* [DATA UNDER STUDY]
Fixpoint py_eq (a b : pyval) {struct a} : bool :=
  let list_eq := fix go (l l' : list pyval) : bool :=
    match l, l' with
    | [], [] => true
    | x :: l, y :: l' => py_eq x y && go l l'
    | _, _ => false
    end in
  let dict_sub := fix go (d : list (string * pyval)) (d' : list (string * pyval)) : bool :=
    match d with
    | [] => true
    | kv :: d => match dget kv.1 d' with Some y => py_eq kv.2 y | None => false end && go d d'
    end in
  let set_sub := fix go (l l' : list pyval) : bool :=
    match l with
    | [] => true
    | x :: l => existsb (py_eq x) l' && go l l'
    end in
  match a, b with
  | VNone, VNone => true
  | VBytes n, VBytes m => (n =? m)%nat
  | VPath s, VPath s' => String.eqb s s'
  | VSecret o _, VSecret o' _ => (o =? o')%nat
  | VHandle i s c e, VHandle i' s' c' e' =>
      String.eqb i i' && String.eqb s s' && feqb c c' && opt_float_eq e e'
  | VList l, VList l' => list_eq l l'
  | VTuple l, VTuple l' => list_eq l l'
  | VSet l, VSet l' => (length l =? length l')%nat && set_sub l l'
  | VDict d, VDict d' => (length d =? length d')%nat && dict_sub d d'
  | VRecord c d, VRecord c' d' => String.eqb c c' && (length d =? length d')%nat && dict_sub d d'
  | VObj _ o, VObj _ o' => (o =? o')%nat
  | _, _ =>
      match as_str a, as_str b with
      | Some s, Some s' => String.eqb s s'
      | _, _ =>
          match as_num a, as_num b with
          | Some x, Some y => is_eq (num_compare x y)
          | _, _ => false
          end
      end
  end.
Definition py_neq (a b : pyval) : bool := negb (py_eq a b).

* [TASK ITEM] Every line in the data that holds "match" should be copied out.

* [WRITTEN ANSWER]
    match l, l' with
    match d with
    | kv :: d => match dget kv.1 d' with Some y => py_eq kv.2 y | None => false end && go d d'
    match l with
  match a, b with
      match as_str a, as_str b with
          match as_num a, as_num b with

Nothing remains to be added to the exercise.